Since 1995, when the Soufrière Hills volcano began erupting and eventually buried its capitalPlymouth, in pyroclastic flows, the Caribbean island of Montserrat has sought a comeback. Now it thinks it has one, and Plymouth is again part of the plan.

The public-private partnership Montserrat Development Corporation has released a master plan to build a new capital in the Little Bay area on the north end of the island, which is 27 miles southwest of Antigua. While it works to attract foreign investors to fund the hotel, waterfront and marina in the plan, the company says its earliest efforts will be visible to travelers by the time high season arrives in December.

Four bars and restaurants are set to open in a four-unit development known as Marine Village in Little Bay. Last December a ferry terminal was completed next doorfrom which Round de Island Tours” depart, sailing past the former capital while circumnavigating the island in roughly two hours.

The development corporation, police and scientists recently met with island tour guides to discuss potential land tours of Plymouth, where rooftops and steeples remain above the flows of rock, possibly by February 2015.

Meanwhile, officials have been courting small cruise lines. This year for the first time, Windstar Cruises will visit Montserrat, sending its new 212-passenger yacht Star Legend to the island regularly beginning this month through March 2016.

Officials also hope to restore Air Studios, the former recording studio of the Beatles producer George Martin, who attracted marquee musicians to the island in the 1970s and 80s, including Paul McCartney and Stevie Wonder. But that project, like many others, has no timeline attached.

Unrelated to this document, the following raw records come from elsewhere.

(** * taskscheduler: command construction and result interpretation

    A shallow embedding of [src/taskscheduler/core.py]: the PowerShell
    command builders of [PythonTask], the mutation workflow that runs them
    against the host scheduler, and the normalisation and filtering done by
    [list_tasks].

    A Python [str] is modelled as a [string]: the bytes of its UTF-8
    encoding.  [lower], [strip] and the time pattern of [parse_time] act on
    ASCII letters, white space and digits; [isdigit] and [int] decode the
    text and follow Unicode's digit tables. *)

From Stdlib Require Import Ascii NArith ZArith Bool DecimalString DecimalZ DecimalPos.
From Stdlib Require Import SpecFloat.
From Stdlib Require String.
From stdpp Require Import base option list gmap strings.

Local Open Scope Z_scope.
#[local] Arguments String.append !s1 s2 : simpl nomatch.

(** ** Python string methods used by the module *)

Module PyStr.

(** The double-quote character, code 34. *)
Definition dq : ascii := ascii_of_nat 34.
(** The backslash, code 92, and the line feed, code 10. *)
Definition backslash : ascii := ascii_of_nat 92.
Definition nl : ascii := ascii_of_nat 10.

Definition char (c : ascii) : string := String c EmptyString.

(** [s.replace(old, new)] for a one-character [old]. *)
Fixpoint replace (old : ascii) (new : string) (s : string) : string :=
  match s with
  | EmptyString => EmptyString
  | String c r =>
      if Ascii.eqb c old then new +:+ replace old new r
      else String c (replace old new r)
  end.

(** [sep.join(parts)]. *)
Fixpoint join (sep : string) (parts : list string) : string :=
  match parts with
  | [] => EmptyString
  | [p] => p
  | p :: rest => p +:+ sep +:+ join sep rest
  end.

(** [s.startswith(p)]. *)
Fixpoint startswith (p s : string) : bool :=
  match p, s with
  | EmptyString, _ => true
  | String a p', String b s' => Ascii.eqb a b && startswith p' s'
  | String _ _, EmptyString => false
  end.

(** [sub in s]. *)
Fixpoint contains (sub s : string) : bool :=
  startswith sub s ||
  match s with
  | EmptyString => false
  | String _ s' => contains sub s'
  end.

(** [s.endswith(suffix)]: some tail of [s] is [suffix]. *)
Fixpoint endswith (suffix s : string) : bool :=
  String.eqb s suffix ||
  match s with
  | EmptyString => false
  | String _ s' => endswith suffix s'
  end.

Definition lower_char (c : ascii) : ascii :=
  let n := nat_of_ascii c in
  if (65 <=? n)%nat && (n <=? 90)%nat then ascii_of_nat (n + 32) else c.

(** [s.lower()]. *)
Fixpoint lower (s : string) : string :=
  match s with
  | EmptyString => EmptyString
  | String c r => String (lower_char c) (lower r)
  end.

Definition is_digit_char (c : ascii) : bool :=
  let n := nat_of_ascii c in (48 <=? n)%nat && (n <=? 57)%nat.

“Because we lost our beautiful capital, we want to take our time and do it right,” said Carol Osborne, who survived the volcano and now manages the six-room Olveston House hotel owned by Mr. Martin. “We are the way the Caribbean used to be, and the aim is to keep it like this.”

Correction: November 13, 2014
Because of an editing error, an earlier version of this column on Nov. 9 about Montserrat and its recovery from a volcanic eruption that buried its capital, Plymouth, misidentified the type of volcano it was. Because it was pyroclastic, there were flows of rock, not lava. The error was repeated in the headline.